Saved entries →

—————

(* ===== verification/Identity.v ===== *)
(** * Identity key pairs and the hybrid shared secret

    src/src/handshake/hybrid_keys.rs: the long-term identity of a peer (X25519,
    ML-KEM-768, ML-DSA-65), its file format with the upgrade from version 2,
    [load_or_generate] over the identity file, KEM helpers, identity
    signatures, and [HybridSharedSecret] with the directional packet keys.
    The crates [ml_kem], [fips204], [sha2] and the plain [blake3::hash] are
    interfaces with the laws their documentation states. *)

From Stdlib Require Import ZArith Lia Bool List String.
From Stdlib Require Import Strings.Byte.
From stdpp Require Import base list numbers option.
From S2P Require Import Prelude Packet Crypto TestCrypto Ratchet.

Open Scope Z_scope.

(** ** External primitives *)

Class Kem : Type := {
  KemPublicKey : Type;
  KemSecretKey : Type;
  (** [EncapsulationKey768::to_bytes] and the validating [new]. *)
  kem_pk_to_bytes : KemPublicKey -> list byte;
  kem_pk_new : list byte -> option KemPublicKey;
  kem_from_seed : list byte -> KemSecretKey;
  kem_to_seed : KemSecretKey -> option (list byte);
  (** The encapsulation key of a decapsulation key. *)
  kem_public : KemSecretKey -> KemPublicKey;
  (** [encapsulate] with the randomness it draws: ciphertext and secret. *)
  kem_encap : list byte -> KemPublicKey -> list byte * list byte;
  kem_decap : KemSecretKey -> list byte -> list byte
}.

Definition KEM_SEED_LEN : nat := 64.
Definition KEM_PK_LEN : nat := 1184.
Definition KEM_CT_LEN : nat := 1088.
(* ===== verification/Net.v ===== *)
(** * Numbers and addresses as text

    The [Display] forms of integers and of [SocketAddr] that the code hashes
    into handshake cookies and prints: decimal and hexadecimal digits, dotted
    IPv4, compressed IPv6 (first longest run of zero groups), and the port. *)

From Stdlib Require Import ZArith Lia Bool List String.
From Stdlib Require Import Strings.Byte.
From stdpp Require Import base list numbers option.
From S2P Require Import Prelude TestCrypto Identity Stun.

Open Scope Z_scope.

(** Digits of [n] in base [b], most significant first; [fuel] bounds their
    number. *)
Fixpoint digits_fuel (fuel : nat) (b n : Z) : list Z :=
  match fuel with
  | O => []
  | S fuel' => if n <? b then [n] else digits_fuel fuel' b (n / b) ++ [n mod b]
  end.

(** 64 digits are enough for every machine integer. *)
Definition digits (b n : Z) : list Z := digits_fuel 64 b n.

Definition dec (n : Z) : list byte := map hex_digit (digits 10 n).
Definition hex (n : Z) : list byte := map hex_digit (digits 16 n).

Definition DOT : byte := byte_of 46.
Definition COLON : byte := byte_of 58.

Fixpoint join (sep : list byte) (l : list (list byte)) : list byte :=
  match l with
  | [] => []
  | [x] => x
  | x :: l' => x ++ sep ++ join sep l'
  end.

(** The IPv4 address is the 32-bit number. *)
Definition ipv4_octets (ip : Z) : list Z :=
  [ip / 2 ^ 24 mod 256; ip / 2 ^ 16 mod 256; ip / 2 ^ 8 mod 256; ip mod 256].

Definition ipv4_to_string (ip : Z) : list byte := join [DOT] (map dec (ipv4_octets ip)).

Definition ipv6_segments (ip : list byte) : list Z :=
  map (fun i => from_be (slice ip (2 * i) (2 * i + 2))) (seq 0 8).

(** The first longest run of zero groups: (start, length). *)
Fixpoint longest_zeros (segs : list Z) (i : nat) (cur best : nat * nat) : nat * nat :=
  match segs with
  | [] => best
  | s :: r =>
      if s =? 0 then
        let cur' := (if (cur.2 =? 0)%nat then i else cur.1, S cur.2) in
        longest_zeros r (S i) cur' (if (best.2 <? cur'.2)%nat then cur' else best)
      else longest_zeros r (S i) (0%nat, 0%nat) best
  end.

Definition fmt_segments (l : list Z) : list byte := join [COLON] (map hex l).

Definition ipv6_to_string (ip : list byte) : list byte :=
  let segs := ipv6_segments ip in
  if bool_decide (take 5 segs = [0; 0; 0; 0; 0]) && (nth 5 segs 0 =? 0xffff) then
    string_bytes "::ffff:" ++ ipv4_to_string (from_be (slice ip 12 16))
  else
    let '(start, len) := longest_zeros segs 0 (0%nat, 0%nat) (0%nat, 0%nat) in
    if (1 <? len)%nat
    then fmt_segments (take start segs) ++ [COLON; COLON] ++ fmt_segments (drop (start + len) segs)
    else fmt_segments segs.

Definition addr_to_string (a : SocketAddr) : list byte :=
  match a with
  | AddrV4 ip port => ipv4_to_string ip ++ [COLON] ++ dec port
  | AddrV6 ip port => string_bytes "[" ++ ipv6_to_string ip ++ string_bytes "]:" ++ dec port
  end.

Example addr_v4_text :
  addr_to_string (AddrV4 0xC0A80001 443) = string_bytes "192.168.0.1:443".
Proof. vm_compute. reflexivity. Qed.

Example addr_v6_text :
  addr_to_string (AddrV6 ([x20; x01; x0d; xb8] ++ replicate 11 x00 ++ [x01]) 8080)
  = string_bytes "[2001:db8::1]:8080".
Proof. vm_compute. reflexivity. Qed.

(** ** Decimal text determines the number *)

Fixpoint undigits (b acc : Z) (l : list Z) : Z :=
  match l with
  | [] => acc
  | d :: l' => undigits b (acc * b + d) l'
  end.

Lemma undigits_app b acc l k : undigits b acc (l ++ k) = undigits b (undigits b acc l) k.
Proof. revert acc. induction l; intros; simpl; auto. Qed.

Lemma digits_fuel_value b fuel : 1 < b -> forall n, 0 <= n < b ^ Z.of_nat fuel ->
  undigits b 0 (digits_fuel fuel b n) = n.
Proof.
  intros Hb. induction fuel as [|fuel IH]; intros n Hn; [simpl in *; lia|].
  cbn [digits_fuel]. destruct (n <? b) eqn:E; cmp_facts; [cbn; lia|].
  rewrite undigits_app, IH.
  - cbn. rewrite (Z.div_mod n b) at 3 by lia. lia.
  - rewrite Nat2Z.inj_succ, Z.pow_succ_r in Hn by lia. split; [apply Z.div_pos; lia|].
    apply Z.div_lt_upper_bound; lia.
Qed.

Lemma digits_fuel_range b fuel n : 1 < b -> 0 <= n -> Forall (fun d => 0 <= d < b) (digits_fuel fuel b n).
Proof.
  intros Hb. revert n. induction fuel as [|fuel IH]; intros n Hn; cbn [digits_fuel]; [constructor|].
  destruct (n <? b) eqn:E; cmp_facts; [by repeat constructor|].
  apply Forall_app. split; [apply IH; apply Z.div_pos; lia|].
  repeat constructor; apply Z.mod_pos_bound; lia.
Qed.

Lemma digits_value b n : 1 < b -> 0 <= n < b ^ 64 -> undigits b 0 (digits b n) = n.
Proof. intros. by apply digits_fuel_value. Qed.

Lemma hex_digits_inj l k :
  Forall (fun d => 0 <= d < 16) l -> Forall (fun d => 0 <= d < 16) k ->
  map hex_digit l = map hex_digit k -> l = k.
Proof.
  revert k. induction l as [|a l IH]; intros [|b k] Hl Hk; simpl; try done.
  intros [= H1 H2]. apply List.Forall_cons_iff in Hl as [Ha Hl].
  apply List.Forall_cons_iff in Hk as [Hb Hk].
  f_equal; [by apply hex_digit_inj|by apply IH].
Qed.

Lemma dec_inj a b : is_u 64 a -> is_u 64 b -> dec a = dec b -> a = b.
Proof.
  unfold is_u. intros Ha Hb H. unfold dec in H.
  assert (W : forall n, is_u 64 n -> Forall (fun d => 0 <= d < 16) (digits 10 n)).
  { intros n Hn. unfold is_u in Hn. eapply List.Forall_impl; [|apply (digits_fuel_range 10); lia].
    cbn beta. lia. }
  apply hex_digits_inj in H; [|by apply W..].
  assert (2 ^ 64 < 10 ^ 64) as Hw by reflexivity.
  assert (Ea : undigits 10 0 (digits 10 a) = a) by (apply digits_value; lia).
  assert (Eb : undigits 10 0 (digits 10 b) = b) by (apply digits_value; lia).
  congruence.
Qed.

(** Digits are neither dots nor colons. *)
Lemma hex_digit_not_sep d : 0 <= d < 16 -> hex_digit d <> DOT /\ hex_digit d <> COLON.
Proof.
  intros Hd. split; intros E; apply (f_equal byte_val) in E; revert E;
    unfold hex_digit, DOT, COLON; split_if; cmp_facts; rewrite !byte_val_of, !Z.mod_small; lia.
Qed.

Lemma dec_no_sep n : is_u 64 n -> Forall (fun c => c <> DOT /\ c <> COLON) (dec n).
Proof.
  intros Hn. unfold is_u in Hn. unfold dec. apply List.Forall_map.
  eapply List.Forall_impl; [|apply (digits_fuel_range 10 64 n); lia].
  intros d Hd. cbn beta in Hd. apply hex_digit_not_sep. lia.
Qed.

(** A text split at its first separator. *)
Lemma split_at_sep (c : byte) a a' r r' :
  Forall (fun x => x <> c) a -> Forall (fun x => x <> c) a' ->
  a ++ c :: r = a' ++ c :: r' -> a = a' /\ r = r'.
Proof.
  intros Ha. revert a'. induction Ha as [|x a Hx _ IH]; intros [|y a'] Ha' E; simpl in E.
  - injection E as ->. done.
  - injection E as -> _. by apply List.Forall_cons_iff in Ha' as [? _].
  - injection E as -> _. done.
  - injection E as -> E. apply List.Forall_cons_iff in Ha' as [_ Ha'].
    destruct (IH a' Ha' E) as [-> ->]. done.
Qed.

Lemma ipv4_octets_inj a b : is_u 32 a -> is_u 32 b -> ipv4_octets a = ipv4_octets b -> a = b.
Proof.
  unfold is_u, ipv4_octets. intros Ha Hb [= E1 E2 E3 E4].
  assert (S : forall n, 0 <= n < 2 ^ 32 -> n = (n / 2 ^ 24 mod 256) * 2 ^ 24
    + (n / 2 ^ 16 mod 256) * 2 ^ 16 + (n / 2 ^ 8 mod 256) * 2 ^ 8 + n mod 256).
  { intros n Hn. rewrite (Z.mod_small (n / 2 ^ 24)).
    2:{ split; [apply Z.div_pos; lia|apply Z.div_lt_upper_bound; lia]. }
    pose proof (Z.div_mod n (2 ^ 8) ltac:(lia)).
    pose proof (Z.div_mod (n / 2 ^ 8) 256 ltac:(lia)) as H2. rewrite Z.div_div in H2 by lia.
    pose proof (Z.div_mod (n / 2 ^ 16) 256 ltac:(lia)) as H3. rewrite Z.div_div in H3 by lia.
    change (2 ^ 8 * 256) with (2 ^ 16) in H2. change (2 ^ 16 * 256) with (2 ^ 24) in H3.
    change (2 ^ 8) with 256 in *. lia. }
  rewrite (S a Ha), (S b Hb). congruence.
Qed.

Lemma octet_u64 n : is_u 64 (n mod 256).
Proof. unfold is_u. pose proof (Z.mod_pos_bound n 256). lia. Qed.

Lemma join4 (a b c d : list byte) :
  join [DOT] [a; b; c; d] = a ++ DOT :: b ++ DOT :: c ++ DOT :: d.
Proof. reflexivity. Qed.

(** Two IPv4 endpoints with the same text are the same endpoint. *)
Lemma addr_v4_inj ip port ip' port' :
  is_u 32 ip -> is_u 32 ip' -> is_u 16 port -> is_u 16 port' ->
  addr_to_string (AddrV4 ip port) = addr_to_string (AddrV4 ip' port') -> ip = ip' /\ port = port'.
Proof.
  intros Hi Hi' Hp Hp' E. unfold addr_to_string, ipv4_to_string, ipv4_octets in E. cbn [map] in E.
  rewrite !join4 in E. cbn [app] in E.
  assert (Hno : forall n c, c = DOT \/ c = COLON -> Forall (fun x => x <> c) (dec (n mod 256))).
  { intros n c Hc. eapply List.Forall_impl; [|apply dec_no_sep, octet_u64].
    intros x [? ?]. by destruct Hc as [->| ->]. }
  rewrite <- !app_assoc in E. cbn [app] in E. rewrite <- !app_assoc in E. cbn [app] in E.
  rewrite <- !app_assoc in E. cbn [app] in E.
  apply split_at_sep in E as [E1 E]; [|by apply Hno; left..].
  apply split_at_sep in E as [E2 E]; [|by apply Hno; left..].
  apply split_at_sep in E as [E3 E]; [|by apply Hno; left..].
  apply split_at_sep in E as [E4 E]; [|by apply Hno; right..].
  apply dec_inj in E1, E2, E3, E4, E; try apply octet_u64; try (unfold is_u in *; lia).
  split; [|done]. apply ipv4_octets_inj; [done..|]. unfold ipv4_octets. congruence.
Qed.
Lemma run_inv interval es : forall s hist t,
  inter_packet_interval (cover (config s)) = Some interval ->
  tar_inv s hist t -> next_cover_at s = Some (t + interval) ->
  from_millis 100 <= t -> times_ok t es ->
  exists s', tar_run s es = Some s' /\ tar_inv s' (hist ++ real_sends es) (last_time t es) /\
    next_cover_at s' = Some (last_time t es + interval) /\ config s' = config s.
Proof.
  induction es as [|e es IH]; intros s hist t Hi Hinv Hn Ht Hok.
  { exists s. simpl. rewrite app_nil_r. done. }
  destruct Hok as [Hle Hok]. destruct e as [b now|now]; cbn [event_time] in Hle; simpl.
  - unfold on_real_send. destruct (record_inv s hist t b now Hinv ltac:(lia) Hle) as (rt & -> & Hw & Hs).
    rewrite Hi, Hn. replace (hist ++ (now, b) :: real_sends es) with ((hist ++ [(now, b)]) ++ real_sends es)
      by by rewrite <- app_assoc.
    destruct Hinv as [_ _ Hsort Hp].
    assert (Forall (fun u => u <= now) (map fst hist)) by (eapply List.Forall_impl; [|exact Hp]; cbn; lia).
    apply (IH (mkTarState (config s) (lcg s) rt (obfuscation_secret s) (Some (now + interval))) _ now);
      try done; [|lia].
    split; try done; rewrite map_app; cbn [map fst]; [by apply sorted_snoc|].
    apply List.Forall_app. split; [done|]. by repeat constructor.
  - unfold mark_cover_sent. rewrite Hi.
    apply (IH (mkTarState (config s) (lcg s) (rate_tracker s) (obfuscation_secret s)
                 (Some (now + interval))) _ now); try done; [|lia].
    destruct Hinv as [H1 H2 H3 H4]. split; try done.
    eapply List.Forall_impl; [|exact H4]; cbn; lia.
Qed.

(** Cover traffic and rate tracking over a whole connection.  From the
    moment the session secret is installed, after any sequence of real sends
    and cover packets at non-decreasing times: the rate window holds exactly
    the real sends of the 100 ms before the latest of them, and a cover packet
    is due exactly when one full inter-packet interval has passed since the
    last packet of either kind; a jitter delay is always below its bound. *)
Theorem cover_schedule_exact cfg key t0 es interval now :
  inter_packet_interval (cover cfg) = Some interval ->
  from_millis 100 <= t0 -> times_ok t0 es ->
  exists s, tar_run (set_session_secret (TarState_new cfg) key t0) es = Some s /\
    samples (rate_tracker s) = in_window (real_sends es) /\
    should_send_cover s now = (last_time t0 es + interval <=? now) /\
    (0 < max_jitter_ms (jitter cfg) ->
     0 <= fst (jitter_delay s) < from_millis (max_jitter_ms (jitter cfg))).
Proof.
  intros Hi Ht Hok.
  destruct (run_inv interval es (set_session_secret (TarState_new cfg) key t0) [] t0)
    as (s & Hr & Hinv & Hn & Hc); try done.
  - split; cbn; [done|done|constructor|constructor].
  - cbn. by rewrite Hi.
  - exists s. split_and!; [done|by apply ti_samples in Hinv| |].
    + unfold should_send_cover. by rewrite Hn.
    + intros Hj. unfold jitter_delay, sample_delay. rewrite Hc. cbn [set_session_secret TarState_new config].
      replace (max_jitter_ms (jitter cfg) =? 0) with false by (symmetry; apply Z.eqb_neq; lia).
      cbn [fst]. pose proof (Z.mod_pos_bound (Z.shiftr (lcg_next (lcg s)) 33) _ Hj).
      unfold from_millis. lia.
Qed.
End Schedule.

—————

Description of the task → The answer is the line with "exists s, tar_run" plus every line after it, printed exactly as they appear above.

Task solution →
  exists s, tar_run (set_session_secret (TarState_new cfg) key t0) es = Some s /\
    samples (rate_tracker s) = in_window (real_sends es) /\
    should_send_cover s now = (last_time t0 es + interval <=? now) /\
    (0 < max_jitter_ms (jitter cfg) ->
     0 <= fst (jitter_delay s) < from_millis (max_jitter_ms (jitter cfg))).
Proof.
  intros Hi Ht Hok.
  destruct (run_inv interval es (set_session_secret (TarState_new cfg) key t0) [] t0)
    as (s & Hr & Hinv & Hn & Hc); try done.
  - split; cbn; [done|done|constructor|constructor].
  - cbn. by rewrite Hi.
  - exists s. split_and!; [done|by apply ti_samples in Hinv| |].
    + unfold should_send_cover. by rewrite Hn.
    + intros Hj. unfold jitter_delay, sample_delay. rewrite Hc. cbn [set_session_secret TarState_new config].
      replace (max_jitter_ms (jitter cfg) =? 0) with false by (symmetry; apply Z.eqb_neq; lia).
      cbn [fst]. pose proof (Z.mod_pos_bound (Z.shiftr (lcg_next (lcg s)) 33) _ Hj).
      unfold from_millis. lia.
Qed.
End Schedule.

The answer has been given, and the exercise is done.